The 30 Minute Rule begins December 19 at 7:00 PM EST. An Initial Bid Must Be Placed By December 19 at 6:00 PM EST To Participate After 6:00 PM EST
Significant ALS signed “Winston S. Churchill,” one page, 7.25 x 9, January 1, 1906. Addressed from the “Colonial Office, Downing Street,” a handwritten letter from Churchill to an unknown politician, requesting his support in the upcoming general election, in full: “I am sending you a copy of my election address. I have tried to set forth in it, as clearly as I can, the questions which are to be decided at the general election now upon us. By your decision on this grave occasion in the history of our country you will be bound in the years that are to come; and if you care about the principles of Free Trade and Liberalism which I stand forward to defend, I ask you most earnestly to give me the effective assistance of your vote and influence.” Reverse of second integral page blindstamped with the 'Colonial Office' seal. In fine condition. Encapsulated and graded by PSA/DNA as "MINT 9."

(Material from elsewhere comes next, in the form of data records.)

(** C19: Solving returns the work.  Whatever the interleaving of its goroutines, what [Solve] returns passes [Check], and with one
    processor it is the smallest nonce that does; it fails only for a challenge out of range, for an AID with U+0000, or with the error
    of its caller's context: neither of its two internal errors is reachable.  While the context lasts, a search that has not returned
    can still return a nonce whenever some 8-byte nonce passes. *)
Theorem solve_returns_the_work hub aid seed want procs ctxErr :
  procs < two63 →
  (∀ r, solves hub aid seed want procs ctxErr r →
     match r with
     | Ok nonce => Check hub aid seed nonce want = true ∧
         ∃ c, is_u64 c ∧ nonce = u64be c ∧ (procs <= 1 → ∀ c', 0 <= c' < c → Check hub aid seed (u64be c') want = false)
     | Err e => (e = errSolveWant ∧ ¬ 1 <= want <= Bits) ∨ (e = ErrNUL ∧ (0 ∈ hub ∨ 0 ∈ aid)) ∨ e = ctxErr
     end) ∧
  (∀ pre c saves s, 1 <= want <= Bits → prefix hub aid seed = Ok pre → is_u64 c → Check hub aid seed (u64be c) want = true →
     rtc (search_step want (nworkers procs)) (start pre saves (Z.to_nat (nworkers procs))) s → ss_outcome s = None → ss_parent s = false →
     ∃ s' c', rtc (search_step want (nworkers procs)) s s' ∧ ss_outcome s' = Some (Received c') ∧
       solves hub aid seed want procs ctxErr (Ok (u64be c'))).
Proof.
  intros Hp. assert (1 <= nworkers procs < two63) as Hn by (unfold nworkers, two63 in *; destruct (Z.ltb_spec procs 1); lia).
  assert (∀ pre c, 1 <= want <= Bits → prefix hub aid seed = Ok pre → first_win pre want (nworkers procs) c →
    Check hub aid seed (u64be c) want = true) as Hfirst.
  { intros pre c Hw Hpre (w & m & _ & _ & _ & Hwin & _). by apply (wins_Check hub aid seed pre want c Hw Hpre). }
  split.
  - intros r [Hw|e Hw Hpre|pre r0 Hw Hpre Hr].
    + left. split; [done|]. lia.
    + right. left. unfold prefix in Hpre. destruct (has_byte 0 hub || has_byte 0 aid) eqn:E; [|done]. injection Hpre as <-. split; [done|].
      apply orb_true_iff in E as [E|E]; [left|right]; apply dec_stable; intros Hnot; apply has_byte_false in Hnot; congruence.
    + apply orb_false_iff in Hw as [?%Z.ltb_ge ?%Z.ltb_ge]. apply (search_returns _ _ _ _ _ Hp) in Hr.
      destruct r0 as [nonce|e]; cbn [mbind result_bind]; [|by subst; auto]. destruct Hr as (c & -> & Hc).
      rewrite (Hfirst pre c) by done. cbn [negb]. split; [by apply (Hfirst pre)|].
      destruct Hc as (w & m & Hwn & Hm & -> & Hwin & Ht). exists (nonce_at (nworkers procs) w m).
      assert (is_u64 (nonce_at (nworkers procs) w m)) as Hu by (apply Z.mod_pos_bound; done). split_and!; [done|done|].
      intros Hone c' Hc'. apply not_true_iff_false. intros Hck%(wins_Check hub aid seed pre want c'); [|done|done].
      assert (nworkers procs = 1) as En by (unfold nworkers; destruct (Z.ltb_spec procs 1); lia). rewrite En in *.
      replace w with 0 in * by lia. unfold nonce_at, u64 in *. rewrite Z.add_0_l, Z.mul_1_r in *.
      assert (m mod two64 <= m) by (apply Z.mod_le; done).
      apply (Ht c'); [lia|]. unfold nonce_at, u64. rewrite Z.add_0_l, Z.mul_1_r, Z.mod_small; [done|]. destruct Hu. lia.
  - intros pre c saves s Hw Hpre Hc Hck Hr Ho Hpar. apply (wins_Check hub aid seed pre want c Hw Hpre) in Hck.
    pose proof (reachable_ok pre want _ Hn saves s Hr) as Hs.
    destruct (search_can_finish pre want _ Hn s c Hs Ho Hpar Hc Hck) as (s' & c' & R & Ho' & Hp'). exists s', c'. split_and!; [done..|].
    assert (searches pre want procs ctxErr (Ok (u64be c'))) as Hsr.
    { exists saves, s', (Received c'). split_and!; [by etrans|done|done]. }
    assert (Check hub aid seed (u64be c') want = true) as Hc'.
    { apply (Hfirst pre); [done..|]. apply (so_outcome _ _ _ _ (reachable_ok pre want _ Hn saves s' ltac:(by etrans))). done. }
    pose proof (solve_search hub aid seed want procs ctxErr pre (Ok (u64be c'))) as Hsol. cbn [mbind result_bind] in Hsol.
    rewrite Hc' in Hsol. apply Hsol; [|done|done]. apply orb_false_iff. rewrite !Z.ltb_ge. lia.
Qed.
End Theorems.
Definition sort {A} (cmp : A → A → Z) (l : list A) : list A :=
  foldr (sort_insert cmp) [] l.

(** The comparator of [Array.prototype.sort()] without argument, on
    strings. *)
Definition default_cmp (a b : string) : Z :=
  if String.ltb a b then (-1)%Z else if String.ltb b a then 1%Z else 0%Z.

End JS.

(** ** Point series *)

Record SeriesPoint := { date : string; value : float }.

(** A call returns a value or throws an [Error] with a message. *)
Inductive outcome (A : Type) :=
| Returns (a : A)
| Throws (msg : string).

Arguments Returns {A} a.
Arguments Throws {A} msg.

(** ** Resampler: [toAnnual] and [toMonthly] *)

(** The parameter [method: "avg" | "last"]. *)
Module Method.
Inductive method := avg | last.
End Method.

(** [buckets: Record<string, number[]>], entries in insertion order.
    [Object.entries] lists integer-like keys first; the [sort] that
    follows makes the order of the entries unobservable (lemma
    [sort_perm_invariant]). *)
Definition buckets := list (string * list float).

(** [buckets[k] ||= []; buckets[k].push(v)]. *)
Fixpoint bucket_push (k : string) (v : float) (bs : buckets) : buckets :=
  match bs with
  | [] => [(k, [v])]
  | (k', arr) :: bs' =>
      if String.eqb k' k then (k', arr ++ [v]) :: bs'
      else (k', arr) :: bucket_push k v bs'
  end.

(** [points.forEach((p) => { const y = key(p.date); ... })]. *)
Definition fill_buckets (key : string → string) (points : list SeriesPoint) : buckets :=
  fold_left (λ bs p, bucket_push (key (date p)) (value p) bs) points [].

(** The comparator [(a, b) => (a.date < b.date ? -1 : 1)]. *)
Definition by_date (a b : SeriesPoint) : Z :=
  if String.ltb (date a) (date b) then (-1)%Z else 1%Z.

Definition toAnnual (points : list SeriesPoint) (m : Method.method) : list SeriesPoint :=
  let bs := fill_buckets (JS.slice0 4) points in
  JS.sort by_date
    (map (λ '(y, arr),
            {| date := y +:+ "-12-31";
               value := match m with
                        | Method.avg => JS.sum arr / JS.of_nat (length arr)
                        | Method.last => JS.last_elt arr
                        end |}) bs).

(** The own properties of [Object.prototype], which the object literal
    [buckets] inherits. Each holds a function or an object: it is
    truthy, so [buckets[k] ||= []] assigns nothing, and it has no
    [push], so [buckets[k].push(v)] throws a [TypeError]. No such name
    has four characters or fewer, so the year keys of [toAnnual] never
    meet one (lemma [fill_buckets_checked_year]); among the keys of
    [toMonthly], of at most seven characters, there is [valueOf]. *)
Definition Object_prototype : list string :=
  [ "constructor"; "__defineGetter__"; "__defineSetter__"; "hasOwnProperty";
    "__lookupGetter__"; "__lookupSetter__"; "isPrototypeOf"; "propertyIsEnumerable";
    "toString"; "valueOf"; "__proto__"; "toLocaleString" ].

(** The [forEach] that fills the buckets, with the inherited
    properties taken into account. *)
Definition fill_buckets_checked (key : string → string) (points : list SeriesPoint) : outcome buckets :=
  fold_left (λ acc p,
               match acc with
               | Returns bs =>
                   if bool_decide (key (date p) ∈ Object_prototype)
                   then Throws "TypeError: buckets[ym].push is not a function"
                   else Returns (bucket_push (key (date p)) (value p) bs)
               | Throws msg => Throws msg
               end)
            points (Returns []).

Definition toMonthly (points : list SeriesPoint) : outcome (list SeriesPoint) :=
  match fill_buckets_checked (JS.slice0 7) points with
  | Returns bs =>
      Returns (JS.sort by_date
                 (map (λ '(ym, arr), {| date := ym +:+ "-28"; value := JS.last_elt arr |}) bs))
  | Throws msg => Throws msg
  end.

(** ** Transformer: [yoyPct] *)

Section YoY.

(** The built-in conversion [Number(s)] of a string to a number. *)
Variable Number : string → float.

Definition year (p : SeriesPoint) : float := Number (JS.slice0 4 (date p)).

(** One iteration of [for (let i = 1; i < points.length; i++)]. Both
    reads are in range for [1 <= i < points.length]. *)
Definition yoy_step (points out : list SeriesPoint) (i : nat) : list SeriesPoint :=
  match points !! (i - 1)%nat, points !! i with
  | Some prev, Some cur =>
      let yPrev := year prev in
      let yCurr := year cur in
      if JS.strict_eq yCurr (yPrev + 1) then
        let v := (value cur / value prev - 1) * 100 in
        out ++ [ {| date := date cur; value := v |} ]
      else out
  | _, _ => out
  end.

On May 31, 1904, Churchill left his father’s Conservative Party, crossing the aisle to become a Liberal and beginning a dynamic chapter in his political career that saw him champion progressive causes and branded a traitor to his class. On January 2, 1906, a day after writing this letter, Churchill published his two-volume biography of his father. Immediately thereafter, he campaigned for eight days in North-West Manchester, hoping to win his first election as a Liberal. Churchill’s party defection may have been on the minds of the voters, but his father’s history was much on his own: ‘I have changed my Party…I am proud of it. When I think of all…Lord Randolph Churchill gave to…the Conservative Party and the ungrateful way he was treated…I am delighted that circumstances have enabled me to break with them.’
Manchester had been a Conservative Party stronghold for nearly 50 years, nevertheless, the Liberal Party would go on to win a landslide victory in the 1906 general election, which took place between January 12 and February 8, 1906. Churchill, at the age of 31, won the traditionally Conservative seat with 5,639 votes out of a total of 10,037 votes cast with 89 percent of the electorate voting. Not only did the Conservatives fall out of power, but they also lost more than half of their seats in Parliament, leaving them with the lowest number of seats seen in party history. In contrast, the Liberal victory led to Churchill's swift ascent to power; in 1911, he was made the First Lord of the Admiralty and he had established himself as one of the youngest politicians to hold such an influential position in the public eye.